Costumo dizer que não sou nenhuma condessa em termos de educação, mas procuro ser educada e civilizada, sim.
Respeito é bom; eu gosto e pratico. 
Espero que pratiquem também.
E não estou falando de educação de dizer bom dia, obrigada e suas variáveis – palavras que devem ser ditas sempre, mas que são apenas o arremate da prática da educação.
Chamo de civilizado quem sabe praticar a educação e o respeito. Algo mais do que ter saído das cavernas, parado de oferecer sacrifícios humanos aos deuses e viver em cidades, organizar mercados financeiros e olhar galáxias com telescópios.
Estou falando de respeito - daqueles de fazer ao outro, exatamente e sem descontos, o que queríamos que fizessem para a gente.
Impossível praticar?  
Só para os que não estão interessados.

Nos próximos dias, publicarei uma sequência de textos sobre o assunto.
Abaixo, o primeiro deles:

1

Elevador lotado no horário de chegada ao trabalho.
Empresa grande, muita gente embarcando na caixinha de sobe e desce.
Entra uma tartaruga de terno e gravata, com fones nos ouvidos. Anda de ré para o fundo do elevador.
     
Cutuco a pessoa que está me afogando com a gigantesca mochila e digo: répteis devem utilizar o elevador de serviços.
Eu sei que ele não está me ouvindo porque ouço a música dele. Faço sinal para o rapaz tirar os fones.
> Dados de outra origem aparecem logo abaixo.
(* ===== verification/WheelFacts.v ===== *)
(** * Facts about wheel filenames

    The parts of a stem, the round trip of names, and what the compatibility of a wheel means. *)

From stdpp Require Import base countable list option numbers decidable strings gmap.
From Stdlib Require Import ZArith Lia.
From S2P Require Import Prelude Text Libraries VersionTypes VersionSmall Version.
From S2P Require Import VersionOrder VersionCacheKey VersionParser VersionParserFacts VersionDisplay.
From S2P Require Import VersionDisplay SpecifierParser Normalize LanguageTag AbiTag.
From S2P Require Import Platform PlatformTag Tags WheelFilename.

Local Open Scope Z_scope.
Local Open Scope uv_scope.

(** ** Positions and slices *)

Lemma positions_shift b l : forall k, positions k b l = (fun i => k + i)%nat <$> positions 0 b l.
Proof.
  induction l as [|c l IH]; intros k; cbn [positions]; [done|].
  rewrite (IH (S k)), (IH 1%nat). destruct (c =? b); rewrite ?fmap_cons, <- list_fmap_compose.
  - f_equal; [lia|]. apply list_fmap_ext. intros ? i _. cbn. lia.
  - apply list_fmap_ext. intros ? i _. cbn. lia.
Qed.

Lemma positions_none k b l : b ∉ l -> positions k b l = [].
Proof.
  revert k. induction l as [|c l IH]; intros k; [done|]. intros [Hc Hl]%not_elem_of_cons. cbn.
  destruct (Z.eqb_spec c b); [done|]. by apply IH.
Qed.

Lemma positions_app k b l t :
  b ∉ l -> positions k b (l ++ b :: t) = (k + length l)%nat :: positions (k + length l + 1) b t.
Proof.
  revert k. induction l as [|c l IH]; intros k.
  - intros _. cbn [app positions length]. rewrite Z.eqb_refl. f_equal; [lia|f_equal; lia].
  - intros [Hc Hl]%not_elem_of_cons. cbn [app positions length].
    destruct (Z.eqb_spec c b); [congruence|]. rewrite IH by done. f_equal; [lia|f_equal; lia].
Qed.

Lemma slice_app p l i j : slice (length p + i) (length p + j) (p ++ l) = slice i j l.
Proof. unfold slice. rewrite take_app_add, drop_app_add. done. Qed.

(** ** The parts after name and version *)

Record WheelTail : Type := mkTail {
  tail_build_tag : option (list Z);
  tail_python_tag : list Z;
  tail_abi_tag : list Z;
  tail_platform_tag : list Z;
  tail_variant : option (list Z)
}.

(** The tail of a stem by its components. *)
Definition tail_of (components : list (list Z)) : option WheelTail :=
  match components with
  | [a; b; c] => Some (mkTail None a b c None)
  | [a; b; c; d] =>
      if negb (starts_with_digit a) then Some (mkTail None a b c (Some d))
      else Some (mkTail (Some a) b c d None)
  | [a; b; c; d; e] => Some (mkTail (Some a) b c d (Some e))
  | _ => None
  end.

Definition tail_small (components : list (list Z)) : bool :=
  bool_decide (length components = 3%nat) && forallb (fun c => bool_decide (46 ∉ c)) components.

(** Components joined by dashes. *)
Fixpoint dashed (components : list (list Z)) : list Z :=
  match components with
  | [] => []
  | [c] => c
  | c :: components' => c ++ 45 :: dashed components'
  end.

Lemma split_char_dashed s : split_char 45 s <> [] /\ dashed (split_char 45 s) = s /\
  Forall (fun c => 45 ∉ c) (split_char 45 s).
Proof.
  induction s as [|x s (H1 & H2 & H3)]; cbn [split_char].
  { split_and!; [done|done|]. constructor; [apply not_elem_of_nil|constructor]. }
  destruct (split_char 45 s) as [|p ps]; [done|]. destruct (Z.eqb_spec x 45) as [->|Hx].
  - split_and!; [done|cbn; by rewrite <- H2|]. constructor; [apply not_elem_of_nil|done].
  - inversion_clear H3 as [|?? Hp Hps]. split_and!; [done| |].
    + cbn in H2 |- *. destruct ps; by rewrite <- H2.
    + constructor; [|done]. by apply not_elem_of_cons.
Qed.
Cara feia e desdém enquanto todos riem no elevador, ele pergunta “o que?” – bem alto, aliás, porque mantém um dos fones num ouvido.
Aponto a mochila; ele pede desculpas e tira a bugiganga das costas.

Duvido que ele goste de ser espremido por alguém no elevador. Mas não se preocupou em ver se estava atrapalhando.
Detalhe: para tirar a tralha das costas, esbarrou em metade do povo do elevador e nem pediu desculpas.

Há normas e dicas de comportamento no elevador da empresa – algumas tão básicas que levaram os funcionários aos risos quando divulgadas.  Mas percebo que são necessárias para os sem desconfiômetro - vide o exemplo da enjoadinha tartaruga engravatada.


quarta-feira, 30 de março de 2016

Contações

Cabide


Qual mãe nunca foi um cabide?
Pode não ter pensando no assunto, mas teve a mesma função, além daquelas muitas outras que as progenitoras costumam ter, como mamadeira gigante e guardiã.

Esses dias eu estava esperando um ônibus e tive a oportunidade de ver mais uma mãe-cabide!
A mulher tinha um filho no braço esquerdo e trocentas coisas penduradas no braço direito.

Meu conforto em ver que não era só eu que já tinha vivido essa experiência não amenizava em nada a dificuldade dela em segurar criança, sacolas e ainda subir e se segurar dentro do ônibus. 
E ela pegou outra linha, não deu nem para oferecer ajuda.
Aí lembrei um episódio que me ocorreu quando eu ainda era um cabidão.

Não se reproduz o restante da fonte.